Ministers 'very unlikely' to hit target of three million new apprentices by next year, MPs warn
The Government is set to fall short of its target for three million new apprentice starts by 2020, MPs have warned.
The cross-party Public Accounts Committee (PAC) found that an unexpected 26% drop in the number of people taking up the schemes in the first year of reforms had slowed the whole programme.
The group say the setbacks which followed the introduction of the apprenticeship levy in 2017 meant that while the level is now recovering, it would be unlikely to make up lost ground on time.
The levy sees employers pay a 0.5% levy on their annual pay bill, where it is over £3m.
While ministers underspent the programme’s budget by 20% in 2017-2018 as a result of the fall, the committee also found employers’ preference for higher-cost apprenticeships meant that the programme will likely come under growing financial pressure in the coming years.
Elsewhere in their report, the group criticised the Government’s “unambitious” targets on bringing in female apprentices and those from black, minority ethnic groups, despite making it one of the programme’s four main objectives.
It also highlights that too many apprentices are trained by “sub-standard providers”, with around a third covered by Ofsted inspections in 2017/18 being assessed by those deemed ‘inadequate’ or which ‘requires improvement’.
Just under 23% of new apprentices were from the most deprived local authority areas, compared with the department’s target of 25%, the report found.
Committee chair Meg Hillier said of the report: “The number of people starting apprenticeships is falling significantly short of government targets...
“Ultimately, the lack of progress has disrupted the direction of the programme. The way the programme is evolving is out of kilter with the Department’s objectives: opportunities for people with lower skills are diminishing and apprenticeship starts in disadvantaged communities has fallen.”
“What’s more, take-up from under-represented groups has been too low. We are supportive of the programme’s core objective to draw apprentices from a wider range of social and demographic group, but this is at complete odds with its unambitious targets.”
“The apprenticeships programme has laudable ambitions, but the Department’s poor execution has created serious longer-term problems.”
Apprenticeships and Skills Minister, Anne Milton, said: “We are increasing the numbers of people with learning disabilities or from BAME backgrounds starting apprenticeships. We have projects aimed at helping people from disadvantaged areas to achieve an apprenticeship with all the benefits it provides.

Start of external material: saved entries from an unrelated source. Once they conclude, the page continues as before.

(** The loops of [InitGenesis] that write one record each. *)
Definition initSlot (slot : option CoreSlot) : CM unit :=
  slot ← lift (deref_ptr slot);
  '(key, _) ← lift (consensusKey (ConsensusPubkey slot));
  setSlot slot ;;
  setByOperator (OperatorAddress slot) (SlotId slot) ;;
  setByConsensus key (SlotId slot) ;;
  if bool_decide (Status slot = SLOT_STATUS_ACTIVE) then setSlotActive (SlotId slot) else mret tt.
Definition initPolicy (policy : option SelectionPolicyVersion) : CM unit :=
  policy ← lift (deref_ptr policy); writePolicyVersion policy.
Definition initRotation (rotation : option PendingKeyRotation) : CM unit :=
  rotation ← lift (deref_ptr rotation); setRotation rotation (PKR_SlotId rotation).
Definition initReserved (r : option ReservedConsensusAddress) : CM unit :=
  r ← lift (deref_ptr r); setReserved (fmtHex (RCA_ConsAddress r)) r.
Definition initWeight (weight : option OperatorRewardWeight) : CM unit :=
  weight ← lift (deref_ptr weight); setRewardWeight (ORW_SlotId weight) weight.

(** [assertGenesisValidatorConsistency]: the walks of the slot rows and of the
    last-applied set, then the counts. *)
Definition countRecordActive (active : gset Z) s : res Z :=
  fold_m (λ n '(id, slot),
    let live := bool_decide (Status slot = SLOT_STATUS_ACTIVE) in
    fail_if (negb (Bool.eqb live (bool_decide (id ∈ active)))) CsInvalidGenesis ;;
    mret (if live then n + 1 else n)) (entries (Cs_Slots s)) 0.
Definition lastAppliedSlots s : res (gset Z) :=
  fold_m (λ (seen : gset Z) validator,
    fail_if (bool_decide (LAV_SlotId validator ∈ seen)) CsInvalidGenesis ;;
    mret ({[LAV_SlotId validator]} ∪ seen)) (snd <$> map_to_list (Cs_LastApplied s)) ∅.
Definition assertGenesisValidatorConsistency (updates : list ValidatorUpdate) s : res unit :=
  activeSlots ← ActiveSlotRows s;
  let active : gset Z := list_to_set (SlotId <$> activeSlots) in
  recordActive ← countRecordActive active s;
  fail_if (negb (recordActive =? Z.of_nat (size active))) CsInvalidGenesis ;;
  lastApplied ← lastAppliedSlots s;
  fail_if (bool_decide (size lastApplied ≠ size active)) CsInvalidGenesis ;;
  fail_if (bool_decide (¬ active ⊆ lastApplied)) CsInvalidGenesis ;;
  fail_if (bool_decide (List.length updates ≠ size active)) CsInvalidGenesis.

(** [InitGenesis]; [height] is the block height of the context, zero for a chain
    that starts at height one. *)
Definition InitGenesis (height : Z) genesis : CM (list ValidatorUpdate) :=
  lift (CoreSlotGenesis_Validate genesis) ;;
  initialHeight ← lift (EffectiveInitialHeight height);
  lift (ValidateFreshGenesisInitialHeight (Some genesis) initialHeight) ;;
  lift (validateGenesisEconomicAddresses genesis) ;;
  params ← lift (deref_ptr (CG_Params genesis));
  setParams params ;;
  initPendingAuthorityTransfers genesis ;;
  for_each initSlot (CG_Slots genesis) ;;
  for_each initPolicy (CG_SelectionPolicies genesis) ;;
  for_each initRotation (CG_PendingKeyRotations genesis) ;;
  for_each initReserved (CG_ReservedConsensusAddresses genesis) ;;
  for_each initWeight (CG_RewardWeights genesis) ;;
  setNextSlotID (CG_NextSlotId genesis) ;;
  updates ← diffAndPersist;
  reads (assertGenesisValidatorConsistency updates) ;;
  mret updates.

“Our reforms have also seen more employer buy-in giving employers greater control so they can invest in the people and skills they need. Companies like BAE Systems, JP Morgan, Marks & Spencer and Lloyds Banking Group are embracing the system and supporting the development of new high-quality apprenticeships.
“There is still work to be done, but we won’t sacrifice quality for quantity and I’m thrilled that the number of people starting on our new high-quality apprenticeships has risen by 79% in the first half of 2018/19 compared to the same period last year."